Nie tylko słodycze są bogatym źródłem cukru. Znajduje się on również w sokach owocowych, napojach gazowanych, mleku oraz pieczywie. Ma to niekorzystny wpływ na nasze samopoczucie oraz zdrowie.
Glutaminian sodu
Jest to wzmacniacz smaku. Dzięki niemu jedzenie oraz przyprawy wydają nam się bardziej naturalne. Niestety, tak samo jak w przypadku cukru, ma on właściwości uzależniające, więc im więcej go jemy, tym bardziej nie wyobrażamy sobie potraw bez niego. Powoduje to przede wszystkim przyrost wagi. Różne badania wskazują też na to, że może on być niebezpieczny. Powoduje depresję, zawroty głowy, opuchnięcie mięśni, w skrajnych przypadkach letarg lub padaczkę. Czy na pewno chcemy jeść produkty z tym dodatkiem?
Warto wiedzieć, że glutaminian sodu występuje także pod innymi nazwami i zwracać na to uwagę przeglądając etykiety. Możemy znaleźć nazwy takie jak kwas glutaminowy, autolizowane drożdże, ekstrakt z drożdży, kazeinian sodu lub hydrolizowana kukurydza.

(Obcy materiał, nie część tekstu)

(** Exactly the services asked for are found, the empty name asking for all names. *)
Lemma findService_in_iff r svc inst n i e : reg_shape r ->
  (n, i, e) ∈ findService r svc inst <->
  reg_get r n i = Some e /\ is_name svc n = true /\ id_matches inst i = true.
Proof.
  intros Hr. unfold findService, is_name, reg_get.
  destruct (is_empty_str svc) eqn:Es; simpl.
  - rewrite list_elem_of_In, in_flat_map. split.
    + intros ([n' insts] & Hn & Hx). apply list_elem_of_In in Hn, Hx.
      apply (m_find_In _ _ _ (lvl_sorted _ _ Hr)) in Hn.
      apply (findService_in_spec r) in Hx as (i' & e' & [= -> -> ->] & Hf & Hm); [|done..].
      by rewrite Hn.
    + intros (Hg & _ & Hm). destruct (m_find n r) as [insts|] eqn:E; [|done]. exists (n, insts).
      split; [apply list_elem_of_In, m_find_In; [by eapply lvl_sorted|done]|].
      apply list_elem_of_In, (findService_in_spec r); [done..|]. by exists i, e.
  - rewrite bool_decide_eq_true. destruct (m_find svc r) as [insts|] eqn:E.
    + rewrite (findService_in_spec r) by done. split.
      * intros (i' & e' & [= -> -> ->] & Hf & Hm). by rewrite E.
      * intros (Hg & -> & Hm). rewrite E in Hg. by exists i, e.
    + split; [by rewrite elem_of_nil|]. intros (Hg & -> & _). by rewrite E in Hg.
Qed.

Lemma found_elem {A} (l : list A) : found l = true <-> exists x, x ∈ l.
Proof.
  destruct l as [|x l]; simpl; split; try done.
  - intros (x & Hx). by apply elem_of_nil in Hx.
  - exists x. by left.
Qed.

(** A lookup returns exactly the registered services it asks for: by name, or
    all names for the empty name, and by instance id, by the group of an id, or all
    instances. *)
Theorem findService_exact r svc inst n i e :
  reg_ok r ->
  (n, i, e) ∈ findService r svc inst <->
  reg_get r n i = Some e /\ is_name svc n = true /\ id_matches inst i = true.
Proof. intros [Hr _]. by apply findService_in_iff. Qed.
Lemma populateAddrList_in tbl t m it :
  it ∈ populateAddrList tbl t m <->
  exists d, d ∈ tbl /\ (t = FDB_SOCKET_MAX \/ t = sa_mType (ad_addr d)) /\ ad_mStatus d = ADDR_BOUND /\
    it = populateAddressItem d FdbMsgAddressItem_new /\ crosses d m.
Proof.
  unfold populateAddrList. rewrite flat_map_in. apply exist_proper. intros d.
  destruct (_ && _) eqn:E.
  - rewrite prepareAddress_in. apply andb_true_iff in E as [E1 E2].
    rewrite orb_true_iff, !bool_decide_eq_true in E1. apply bool_decide_eq_true in E2. tauto.
  - rewrite elem_of_nil. apply andb_false_iff in E.
    rewrite orb_false_iff, !bool_decide_eq_false in E. tauto.
Qed.

(** [it] is one of the addresses [P] of the service, as it is. *)
Definition told (e : CSvcRegistryEntry) (P : CFdbAddressDesc -> Prop) (it : FdbMsgAddressItem) : Prop :=
  exists d, d ∈ re_mAddrTbl e /\ P d /\ it = populateAddressItem d FdbMsgAddressItem_new.

(** The addresses for those on other hosts: of the network, up to the level of the domain. *)
Definition for_domain (s : CNameServer) (d : CFdbAddressDesc) : Prop :=
  sa_mType (ad_addr d) <> FDB_SOCKET_IPC /\ sa_mAddr (ad_addr d) <> FDB_LOCAL_HOST /\
  crosses d (mMaxDomainExportableLevel s).

(** What an announcement says to other hosts: the subscribers the addresses for the domain and nothing
    else, the monitors every address of a valid level, without tokens. *)
Definition leaves_host (s : CNameServer) (e : CSvcRegistryEntry) (o : NsOut) : Prop :=
  match o with
  | OutBroadcastTo INTER_NORMAL _ _ l _ => forall it, it ∈ al_mAddressList l <-> told e (for_domain s) it
  | OutBroadcast INTER_MONITOR _ l _ =>
      tokens_of l = [] /\ forall it, it ∈ al_mAddressList l <-> told e (fun d => crosses d FDB_EXPORTABLE_ANY) it
  | OutBroadcast INTER_NORMAL _ _ _ | OutBroadcastTo INTER_MONITOR _ _ _ _ => False
  | _ => True
  end.
(** *** A connection *)

(** The loop calls [processInput] while the session has not failed; the peer has sent
    the bytes [stream], of which so many have arrived at each call. *)
Fixpoint rx_run (arrived : list Z) (stream : list Z) st : option (list Z * CRxSession A) :=
  match arrived with
  | [] => Some (stream, st)
  | k :: arrived =>
      if rx_mFatalError st then Some (stream, st) else
      let n := Z.to_nat (Z.min k (getTailSize (rx_mInputChunk st))) in
      st ← processInput memcpy_overlap processPayload (fun _ => Some (take n stream)) st;
      rx_run arrived (drop n stream) st
  end.

Lemma processInput_nothing st held :
  rx_ready st held ->
  exists st', processInput memcpy_overlap processPayload (fun _ => Some []) st = Some st' /\
    rx_ready st' held /\ rx_app st' = rx_app st.
Proof.
  intros [[Hl Hc Hp] Ht]. unfold processInput.
  destruct (Z.eqb_spec (getTailSize (rx_mInputChunk st)) 0); [lia|]. unfold make_room. simpl.
  unfold checkBufferSize. destruct (ch_buf _ _ Hc) as (front & tail & E & _). rewrite E.
  destruct (chunk_compact_holds 0 _ _ Hc ltac:(lia) ltac:(left; apply Hc)) as (Hc' & Hs & _).
  assert (getTailSize (rx_mInputChunk st) <= getTailSize (chunk_compact memcpy_overlap 0 (rx_mInputChunk st))) as Ht'.
  { unfold getTailSize in *. rewrite Hs, (ch_len _ _ Hc), (ch_len _ _ Hc').
    unfold chunk_compact, getTailSize. pose proof (ch_off _ _ Hc).
    destruct (ic_mConsumed (rx_mInputChunk st) =? 0); simpl; [lia|]. destruct (_ && _); simpl; lia. }
  unfold chunk_grow. destruct (Z.ltb_spec (getTailSize (chunk_compact memcpy_overlap 0 (rx_mInputChunk st))) 0); [lia|].
  eexists. split; [done|]. split; [|done]. split; [by split|]. simpl. lia.
Qed.

(** Between two calls no complete message is left in the buffer. *)
Definition rx_idle st (held : list Z) : Prop :=
  rx_ready st held /\ consume processPayload limit held (rx_app st) = Some (rx_app st, held, false).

Syrop glukozowo-fruktozowy
Jest to jeden z najczęstszych składników, jakie możemy zobaczyć w niezdrowych produktach. Syrop glukozowo-fruktozowy jest tańszym zamiennikiem cukru. Może być dodawany jako substancja słodząca w słodyczach lub napojach. Wedle badań może on zakłócać pracę wątroby i podwyższa poziom cholesterolu. Powoduje ponadto tycie oraz otyłość.
Benzoesan sodu
Jest to jeden z konserwantów. Przy niefortunnym połączeniu z witaminą C może stworzyć związek rakotwórczy. Najczęściej możemy go spotkać w napojach gazowanych, przetworach owocowych, rybnych, majonezach i margarynie. Zdecydowanie warto go unikać i nie wybierać produktów, które mają go w składzie.
Sztuczne barwniki
Wedle niektórych badań nie są tak obojętne dla naszego zdrowia, jak mogłoby się wydawać. Barwniki są dodawane do kolorowych napojów, żelków lub cukierków. Mogą one powodować nadmierne pobudzenie i brak odpowiedniej koncentracji. Barwniki także potęgują objawy ADHD u dzieci.
Kupując produkty w sklepie dobrze jest zwracać odpowiednią uwagę na etykiety oraz skład. Warto poznać najpopularniejsze chemiczne dodatki, którymi raczą nas producenci i starać się ich unikać. Nadużywanie niektórych produktów może prowadzić do poważnych schorzeń. Jedzenie naturalnych produktów sprawi, że będziemy zdrowi i nauczymy się odpowiednich nawyków żywieniowych.